PROBLEM DETAILS.
All lines from the first line of the material up to and including the line with "- [std::string] is" must be copied exactly, and no others.

----

(** * Xapian: the database backend interface and the value-range posting list

    A shallow embedding of
      - common/database.h          (Xapian::Database::Internal)
      - matcher/valuerangepostlist.cc (ValueRangePostList)
    followed by the properties of the iteration protocol that are stated
    about them.

    Conventions.
      - [Xapian::docid], [Xapian::doccount] and [Xapian::valueno] are unsigned
        32-bit integers: they are modelled in [Z], and the two places where
        the code does arithmetic on a docid ([++current], [did - 1]) have the
        wrap-around written out.
      - A C++ method that can throw, or that changes the object, is a
        function from the object to an [Outcome] carrying the object as it
        is left behind.
      - [std::string] is [string]; [operator<=] on it is the unsigned
        lexicographic order [String.leb]. *)

From Stdlib Require Import ZArith List String Ascii Bool Lia QArith.
Import ListNotations.

Open Scope Z_scope.

(* ------------------------------------------------------------------ *)
(** ** Basic types (xapian/types.h)                                     *)
(* ------------------------------------------------------------------ *)

Definition docid := Z.
Definition doccount := Z.
Definition valueno := Z.
Definition termpos := Z.

(** [Xapian::weight] and [Xapian::doclength] are doubles.  The code below
    only ever produces the constant [0] and never inspects a weight it is
    given, so exact rationals are enough to carry them. *)
Definition weight := Q.
Definition doclength := Q.

Definition docid_modulus : Z := 2 ^ 32.

(** [++current] on an unsigned docid. *)
Definition docid_incr (d : docid) : docid := (d + 1) mod docid_modulus.

(** [did - 1] on an unsigned docid. *)
Definition docid_pred (d : docid) : docid := (d - 1) mod docid_modulus.

(** The values of an unsigned docid, and of an unsigned document count. *)
Definition is_docid (d : Z) : Prop := 0 <= d < docid_modulus.

Definition is_doccount (n : Z) : Prop := 0 <= n < docid_modulus.

(* ------------------------------------------------------------------ *)
(** ** Errors and outcomes                                              *)
(* ------------------------------------------------------------------ *)

(** The exception classes that matter here.  [DatabaseError] stands for any
    exception of a backend that is not a [DocNotFoundError]. *)
Inductive Error : Type :=
| AssertionError
| DocNotFoundError
| DatabaseError.

Definition is_DocNotFoundError (e : Error) : bool :=
  match e with DocNotFoundError => true | _ => false end.

(** Result of a call into a backend: a value or a thrown exception. *)
Inductive result (A : Type) : Type :=
| Value (a : A)
| Throw (e : Error).
Arguments Value {A} a.
Arguments Throw {A} e.

Definition result_bind {A B} (r : result A) (k : A -> result B) : result B :=
  match r with
  | Value a => k a
  | Throw e => Throw e
  end.

(** Outcome of a method call on an object of type [St]:
      - [Returned a s]: the call returned [a], the object is now [s];
      - [Raised e s]:   exception [e] left the call, the object is [s];
      - [NullDeref s]:  the call went through a null [db] pointer
                        (undefined behaviour in C++; kept apart so that it
                        is never mistaken for a result);
      - [OutOfFuel]:    the model of a loop ran out of steps (shown below
                        not to happen). *)
Inductive Outcome (St A : Type) : Type :=
| Returned (a : A) (s : St)
| Raised (e : Error) (s : St)
| NullDeref (s : St)
| OutOfFuel.
Arguments Returned {St A} a s.
Arguments Raised {St A} e s.
Arguments NullDeref {St A} s.
Arguments OutOfFuel {St A}.

Definition M (St A : Type) : Type := St -> Outcome St A.

Definition ret {St A} (a : A) : M St A := fun s => Returned a s.

Definition bind {St A B} (m : M St A) (k : A -> M St B) : M St B :=
  fun s =>
    match m s with
    | Returned a s' => k a s'
    | Raised e s' => Raised e s'
    | NullDeref s' => NullDeref s'
    | OutOfFuel => OutOfFuel
    end.

Declare Scope xapian_scope.
Delimit Scope xapian_scope with xapian.
Notation "x <- m ;; k" := (bind m (fun x => k))
  (at level 61, m at next level, right associativity) : xapian_scope.
Notation "m ;; k" := (bind m (fun _ => k))
  (at level 61, right associativity) : xapian_scope.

----

SOLUTION BELOW.
(** * Xapian: the database backend interface and the value-range posting list

    A shallow embedding of
      - common/database.h          (Xapian::Database::Internal)
      - matcher/valuerangepostlist.cc (ValueRangePostList)
    followed by the properties of the iteration protocol that are stated
    about them.

    Conventions.
      - [Xapian::docid], [Xapian::doccount] and [Xapian::valueno] are unsigned
        32-bit integers: they are modelled in [Z], and the two places where
        the code does arithmetic on a docid ([++current], [did - 1]) have the
        wrap-around written out.
      - A C++ method that can throw, or that changes the object, is a
        function from the object to an [Outcome] carrying the object as it
        is left behind.
      - [std::string] is [string]; [operator<=] on it is the unsigned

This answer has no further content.